Remove the septum. This is a new treatment in which a small part of the thickened heart muscle is destroyed by injecting alcohol through a catheter into an artery. There are possible complications with this procedure, including disruption of the heart's electrical system - necessitating the implantation of a pacemaker. The long-term success of this procedure is not known, but it is becoming increasingly popular.

Implant a pacemaker. A pacemaker is a small electrical device inserted under the skin that sends electrical signals to the heart to monitor and regulate the heartbeat. Pacemaker implant surgery is usually performed under local anesthesia and usually takes less than three hours. Pacemaker implantation is usually not as effective as the surgical option, but it is sometimes used in older adults who want to avoid many invasive procedures.

Subcutaneous implantable defibrillator (ICD). This is a device that is implanted in the chest like a pacemaker. The ICD continuously monitors the heart rate. If a life-threatening arrhythmia occurs, the ICD provides precisely calibrated electrical shocks to restore a normal heart rhythm. A small number of people with hypertrophic cardiomyopathy are at risk of sudden death from an irregular heartbeat. These individuals are at high risk, and many doctors recommend ICD implantation.

People with hypertrophic cardiomyopathy who may receive an ICD include those who:

There have been cardiac arrests.

One or more family members with sudden death from hypertrophic cardiomyopathy.

Fainting for no apparent reason.

Fast heart rate.

Blood pressure did not increase during the test exercise.

Echocardiography revealed extreme thickening of the left ventricular wall.

Coping and supporting

Being diagnosed with hypertrophic cardiomyopathy can cause a range of difficult emotions and fears. Like many people with this condition, there is the ability to struggle with emotions of fear, grief, and anger. These are the appropriate human responses to the severe changes that come with the diagnosis, including exercise limitations, lifelong drug dependence, fear of death, and fear of transmitting the conditions to the patient. children.

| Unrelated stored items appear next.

Lemma clear_timeouts_lookup (l : list (K * (V * nat))) m t :
  timers (foldr (λ e, clear_timeout e.2.2) m l) !! t
  = if bool_decide (t ∈ l.*2.*2) then None else timers m !! t.
Proof.
  induction l as [|[k [v t0]] l IH]; [done|]. cbn [foldr fmap list_fmap snd clear_timeout timers].
  destruct (decide (t = t0)) as [->|].
  - rewrite lookup_delete_eq, bool_decide_eq_true_2 by set_solver. done.
  - rewrite lookup_delete_ne, IH by done. repeat case_bool_decide; set_solver.
Qed.

(** [clear] leaves no entry and no timer behind. *)
Lemma ttl_clear_empties m :
  ttl_wf m → delegate (ttl_clear m) = ∅ ∧ timers (ttl_clear m) = ∅.
Proof.
  intros (Hd & Ht & Hn). unfold ttl_clear. simpl. split; [done|].
  apply map_eq. intros t. rewrite clear_timeouts_lookup, lookup_empty.
  case_bool_decide as Hin; [done|].
  destruct (timers m !! t) as [[d k]|] eqn:Htt; [|done]. destruct (Ht _ _ _ Htt) as [v Hk].
  destruct Hin. apply elem_of_map_to_list in Hk.
  apply (list_elem_of_fmap_2 snd) in Hk. by apply (list_elem_of_fmap_2 snd) in Hk.
Qed.

Lemma ttl_clear_wf m : ttl_wf m → ttl_wf (ttl_clear m).
Proof.
  intros Hwf. destruct (ttl_clear_empties m Hwf) as [Hd Ht].
  repeat split; rewrite ?Hd, ?Ht; intros *; rewrite ?lookup_empty; [naive_solver..|].
  intros [x ?]. done.
Qed.
End laws.

#[export] Program Instance ttl_map_expiring {K V : Type} `{Countable K} (ttl : V → Z) :
    ExpiringMap K V (ttl_map K V) ttl := {|
  em_wf := ttl_wf; em_view := view; em_empty := ttl_empty;
  em_set := ttl_set ttl; em_get := ttl_get; em_has := ttl_has;
  em_expire := ttl_expire; em_clear := ttl_clear
|}.
Next Obligation. intros. apply ttl_wf_empty. Qed.
Next Obligation. intros. by apply ttl_set_wf. Qed.
Next Obligation. intros. by apply ttl_expire_wf. Qed.
Next Obligation. intros. by apply ttl_clear_wf. Qed.
Next Obligation. intros. apply map_eq. intros k. done. Qed.
Next Obligation. intros. by apply ttl_set_view. Qed.
Next Obligation. intros. by apply ttl_expire_view. Qed.
Next Obligation.
  intros K V ? ? ttl m Hwf. apply map_eq. intros k.
  rewrite lookup_empty, view_lookup_None by (by apply ttl_clear_wf).
  by rewrite (proj1 (ttl_clear_empties m Hwf)).
Qed.
Next Obligation.
  intros K V ? ? ttl k m Hwf. unfold ttl_get. destruct (view m !! k) as [[v d]|] eqn:Hk.
  - apply view_lookup in Hk as (t & k' & -> & _). done.
  - apply view_lookup_None in Hk as ->; done.
Qed.
Next Obligation.
  intros. unfold ttl_has, ttl_get. apply bool_decide_ext. rewrite fmap_is_Some. done.
Qed.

Not surprisingly, people with hypertrophic cardiomyopathy are at increased risk for mental health disorders, including depression, anxiety, and substance abuse problems. Talk to your doctor if you feel hopeless, panicked, or unable to cope. In some cases, it is possible to benefit from medical treatment for these mental health conditions. In other cases, mental health may benefit most from talking with health professionals, such as a health care team or genetic counselor, who can help understand the risks. risks and find ways to deal with them effectively.

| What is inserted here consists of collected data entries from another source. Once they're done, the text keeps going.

(* ===== verification/Identifiers.v ===== *)
(** The identifiers of packages/utils/src: Ethereum addresses, user ids, stream
    parts, and [keyToArrayIndex], which spreads the stream parts of a cluster
    over its nodes. *)

From S2P Require Import Prelude.
From S2P Require Import Js.
From Stdlib Require Import Ascii.

Set Default Proof Using "Type".

(** * Ethereum addresses and user ids (EthereumAddress.ts, UserID.ts) *)

Definition has_0x_prefix (s : string) : bool :=
  match s with String "0" (String "x" _) => true | _ => false end.

(** [/^0x[a-fA-F0-9]{40}$/] *)
Definition is_ethereum_address (s : string) : bool :=
  has_0x_prefix s && (String.length s =? 42)%nat && string_forallb is_hex_digit (string_drop 2 s).

Definition to_ethereum_address (str : string) : outcome js_error string :=
  if is_ethereum_address str then Return (to_lower str)
  else Throw (MkError None "not a valid Ethereum address").

(** [/^0x[a-fA-F0-9]+$/] *)
Definition is_valid_user_id (input : string) : bool :=
  has_0x_prefix input && (3 <=? String.length input)%nat
    && string_forallb is_hex_digit (string_drop 2 input).

Definition to_user_id (input : string) : outcome js_error string :=
  if is_valid_user_id input then Return (to_lower input)
  else Throw (MkError None "not a valid UserID").

(** * Stream parts (StreamPartID.ts, partition.ts) *)

Definition MAX_PARTITION_COUNT : Z := 100.

Definition ensure_valid_stream_partition_index (p : jsnum) : outcome js_error unit :=
  match p with
  | JFin z => if negb (js_is_safe_integer p) || (z <? 0)%Z || (MAX_PARTITION_COUNT <=? z)%Z
              then Throw (MkError None "invalid streamPartition value") else Return tt
  | _ => Throw (MkError None "invalid streamPartition value")
  end.

Definition to_stream_part_id (streamId : string) (p : jsnum) : outcome js_error string :=
  match ensure_valid_stream_partition_index p with
  | Return _ => Return (streamId +:+ "#" +:+ js_num_to_string p)
  | Throw e => Throw e
  end.

(** [str.lastIndexOf('#')]: the text before and after the last delimiter. *)
Fixpoint split_at_last (c : ascii) (s : string) : option (string * string) :=
  match s with
  | EmptyString => None
  | String x s' =>
      match split_at_last c s' with
      | Some (a, b) => Some (String x a, b)
      | None => if Ascii.eqb x c then Some (EmptyString, s') else None
      end
  end.

(** [StreamPartIDUtils.parseRawElements]; [number] is the global [Number]. *)
Definition parse_raw_elements (number : string → jsnum) (str : string) : string * option jsnum :=
  match split_at_last "#" str with
  | None => (str, None)
  | Some (_, EmptyString) => (str, None)
  | Some (streamId, p) => (streamId, Some (number p))
  end.

(** * Array indices (keyToArrayIndex.ts)

    [md5_int32 key] stands for [computeMd5(key).readInt32LE(0)]. *)

Inductive array_key := KeyNumber (z : Z) | KeyString (s : string).

Definition key_to_array_index (md5_int32 : string → Z) (lengthOfArray : Z) (key : array_key)
    : outcome js_error Z :=
  if negb (js_is_safe_integer (JFin lengthOfArray) && (0 <? lengthOfArray)%Z)
  then Throw (MkError None "lengthOfArray is not a safe positive integer!")
  else if (lengthOfArray =? 1)%Z then Return 0%Z
  else match key with
       | KeyNumber z => Return (Z.abs z `mod` lengthOfArray)%Z
       | KeyString s => Return (Z.abs (md5_int32 s) `mod` lengthOfArray)%Z
       end.

(** * Facts *)

Lemma lower_ascii_idemp c : lower_ascii (lower_ascii c) = lower_ascii c.
Proof. destruct c as [[] [] [] [] [] [] [] []]; reflexivity. Qed.

Lemma to_lower_idemp s : to_lower (to_lower s) = to_lower s.
Proof. induction s as [|c s IH]; simpl; [done|]. by rewrite lower_ascii_idemp, IH. Qed.

Lemma lower_hex_digit c : is_hex_digit (lower_ascii c) = is_hex_digit c.
Proof. destruct c as [[] [] [] [] [] [] [] []]; reflexivity. Qed.

Lemma length_to_lower s : String.length (to_lower s) = String.length s.
Proof. induction s; simpl; congruence. Qed.

Lemma string_drop_to_lower n s : string_drop n (to_lower s) = to_lower (string_drop n s).
Proof. revert n. induction s as [|c s IH]; intros [|n]; simpl; auto. Qed.

Lemma forallb_hex_to_lower s :
  string_forallb is_hex_digit (to_lower s) = string_forallb is_hex_digit s.
Proof. induction s as [|c s IH]; simpl; [done|]. by rewrite lower_hex_digit, IH. Qed.

Lemma has_0x_prefix_to_lower s : has_0x_prefix s = true → has_0x_prefix (to_lower s) = true.
Proof.
  destruct s as [|c1 [|c2 s]]; try done; simpl.
  all: destruct c1 as [[] [] [] [] [] [] [] []]; try done.
  all: destruct c2 as [[] [] [] [] [] [] [] []]; done.
Qed.

Lemma is_ethereum_address_to_lower s :
  is_ethereum_address s = true → is_ethereum_address (to_lower s) = true.
Proof.
  unfold is_ethereum_address. rewrite !andb_true_iff. intros [[H0 H1] H2].
  by rewrite length_to_lower, string_drop_to_lower, forallb_hex_to_lower, has_0x_prefix_to_lower.
Qed.

(** The canonical form of an address is an address and its own canonical form. *)
Lemma to_ethereum_address_idemp s a :
  to_ethereum_address s = Return a → to_ethereum_address a = Return a ∧ to_lower a = a.
Proof.
  unfold to_ethereum_address. destruct (is_ethereum_address s) eqn:Hs; [|done].
  intros [= <-]. by rewrite is_ethereum_address_to_lower, to_lower_idemp.
Qed.

Lemma split_at_last_app c a b :
  split_at_last c b = None → split_at_last c (a +:+ String c b) = Some (a, b).
Proof.
  intros Hb. induction a as [|x a IH]; simpl; [|by rewrite IH].
  by rewrite Hb, Ascii.eqb_refl.
Qed.

Lemma split_at_last_None c s : string_forallb (λ x, negb (Ascii.eqb x c)) s = true → split_at_last c s = None.
Proof.
  induction s as [|x s IH]; simpl; [done|]. intros [Hx Hs]%andb_true_iff.
  rewrite IH by done. by destruct (Ascii.eqb x c).
Qed.

Lemma key_to_array_index_range md5 n k i :
  key_to_array_index md5 n k = Return i → (0 ≤ i < n)%Z.
Proof.
  unfold key_to_array_index. destruct (js_is_safe_integer _ && _) eqn:Hn; simpl; [|done].
  apply andb_true_iff in Hn as [_ Hn%Z.ltb_lt].
  destruct (n =? 1)%Z eqn:H1; [apply Z.eqb_eq in H1|]; destruct k; intros [= <-]; try lia;
    apply Z.mod_pos_bound; lia.
Qed.

(** A name, a separator that is no digit and a natural number are read back. *)
Lemma separated_inj c (s s' : string) (p p' : Z) :
  is_digit c = false → (0 ≤ p)%Z → (0 ≤ p')%Z →
  s +:+ String c (pretty p) = s' +:+ String c (pretty p') → s = s' ∧ p = p'.
Proof.
  intros Hc Hp Hp' Heq.
  assert (∀ z, (0 ≤ z)%Z → split_at_last c (pretty z) = None) as Hnone.
  { intros z Hz. apply split_at_last_None.
    apply (string_forallb_impl is_digit); [|by apply pretty_Z_digits].
    intros x Hx. destruct (Ascii.eqb_spec x c) as [->|]; [congruence|done]. }
  assert (Some (s, pretty p) = Some (s', pretty p')) as Hs.
  { rewrite <-!(split_at_last_app c) by auto. by rewrite Heq. }
  injection Hs as -> Hp0. by apply (inj pretty) in Hp0.
Qed.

Because hypertrophic cardiomyopathy is inherited, it cannot be prevented. However, doctors and scientists are studying more about the genetic mutations that cause the disorders. Although the condition itself cannot be prevented, it is important to identify the condition as early as possible to guide treatment and prevent complications.

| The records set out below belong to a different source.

(* ===== verification/Batch.v ===== *)
(** Writing batches (packages/node/src/plugins/storage/Batch.ts and
    BatchManager.ts): records are gathered per bucket, a full or timed-out batch
    is inserted, a failed insert is retried with a growing delay.

    The model keeps every [Batch] object in [bm_heap] under its id, with the one
    timer [this.timeout] refers to, and the inserts whose answer is awaited.
    [bm_step] takes the events of the program: a call of [store] or [stop], a
    timer that runs, the answer of an insert. *)

From S2P Require Import Prelude.
From S2P Require Import TtlMap.
From S2P Require Import Cassandra.

Set Default Proof Using "Type".

(** * Batch.ts *)

Record InsertRecord := MkInsertRecord {
  ir_streamId : string; ir_partition : Z; ir_timestamp : Z; ir_sequenceNo : Z;
  ir_publisherId : string; ir_msgChainId : string; ir_payload : string; ir_storedAt : Z
}.

(** OPENED => LOCKED => PENDING => INSERTED *)
Inductive batch_state := OPENED | LOCKED | PENDING | INSERTED.
#[export] Instance batch_state_eq_dec : EqDecision batch_state.
Proof. solve_decision. Defined.

(** What the callback of the running timeout does. *)
Inductive batch_timer := LockTimeout | InsertTimeout.
#[export] Instance batch_timer_eq_dec : EqDecision batch_timer.
Proof. solve_decision. Defined.

Record batch := MkBatch {
  b_bucketId : string;
  b_maxSize : Z; b_maxRecordCount : Z; b_maxRetries : Z; b_closeTimeout : Z;
  b_timeout : option (Z * batch_timer);
  b_records : list InsertRecord;
  b_size : Z;
  b_retries : Z;
  b_state : batch_state;
  b_doneCbs : list nat                  (** done callbacks, by the store call that passed them *)
}.

Definition type_error (msg : string) : js_error := MkError None msg.

Definition batch_new (now : Z) (bucketId : string)
    (maxSize maxRecordCount closeTimeout maxRetries : Z) : outcome js_error batch :=
  if (String.length bucketId =? 0)%nat then Throw (type_error "bucketId must be not empty string")
  else if (maxSize <=? 0)%Z then Throw (type_error "maxSize must be > 0")
  else if (maxRecordCount <=? 0)%Z then Throw (type_error "maxRecordCount must be > 0")
  else if (closeTimeout <=? 0)%Z then Throw (type_error "closeTimeout must be > 0")
  else if (maxRetries <=? 0)%Z then Throw (type_error "maxRetries must be > 0")
  else Return (MkBatch bucketId maxSize maxRecordCount maxRetries closeTimeout
                 (Some (now + timer_delay closeTimeout, LockTimeout)%Z) [] 0 0 OPENED []).

Definition reachedMaxRetries (b : batch) : bool := (b_retries b =? b_maxRetries b)%Z.

Definition set_state (s : batch_state) (b : batch) : batch :=
  MkBatch (b_bucketId b) (b_maxSize b) (b_maxRecordCount b) (b_maxRetries b) (b_closeTimeout b)
    (b_timeout b) (b_records b) (b_size b) (b_retries b) s (b_doneCbs b).
Definition set_timeout (t : option (Z * batch_timer)) (b : batch) : batch :=
  MkBatch (b_bucketId b) (b_maxSize b) (b_maxRecordCount b) (b_maxRetries b) (b_closeTimeout b)
    t (b_records b) (b_size b) (b_retries b) (b_state b) (b_doneCbs b).

(** [lock] before it emits 'locked' *)
Definition batch_lock (b : batch) : batch := set_state LOCKED (set_timeout None b).

Definition scheduleInsert (now : Z) (b : batch) : batch :=
  set_timeout (Some (now + timer_delay (b_closeTimeout b * b_retries b), InsertTimeout)%Z) b.

(** The callback of [scheduleInsert], before it emits 'pending'. *)
Definition insert_timeout (b : batch) : batch :=
  let retries := if (b_retries b <? b_maxRetries b)%Z then (b_retries b + 1)%Z else b_retries b in
  MkBatch (b_bucketId b) (b_maxSize b) (b_maxRecordCount b) (b_maxRetries b) (b_closeTimeout b)
    None (b_records b) (b_size b) retries PENDING (b_doneCbs b).

Definition batch_done (b : batch) : batch * list nat :=
  (MkBatch (b_bucketId b) (b_maxSize b) (b_maxRecordCount b) (b_maxRetries b) (b_closeTimeout b)
     (b_timeout b) (b_records b) (b_size b) (b_retries b) (b_state b) [], b_doneCbs b).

Prevention of sudden death

The use of implantable defibrillators has been used to help prevent sudden cardiac death but is rare in people with hypertrophic cardiomyopathy.

Unfortunately, because many people with hypertrophic cardiomyopathy don't realize they have it, there are cases where the first sign of a problem is sudden death. These cases can occur in seemingly healthy young people, including athletes, and active adults. News of all kinds of deaths is understandable because they are so unexpected, but it should be known that these deaths are not high.

However, cardiac specialists generally advise people with hypertrophic cardiomyopathy not to participate in most competitive sports, with the possible exception of some low-intensity sports. Talk to your cardiologist about specific recommendations. The use of an implantable defibrillator should not be seen as a substitute for these recommendations.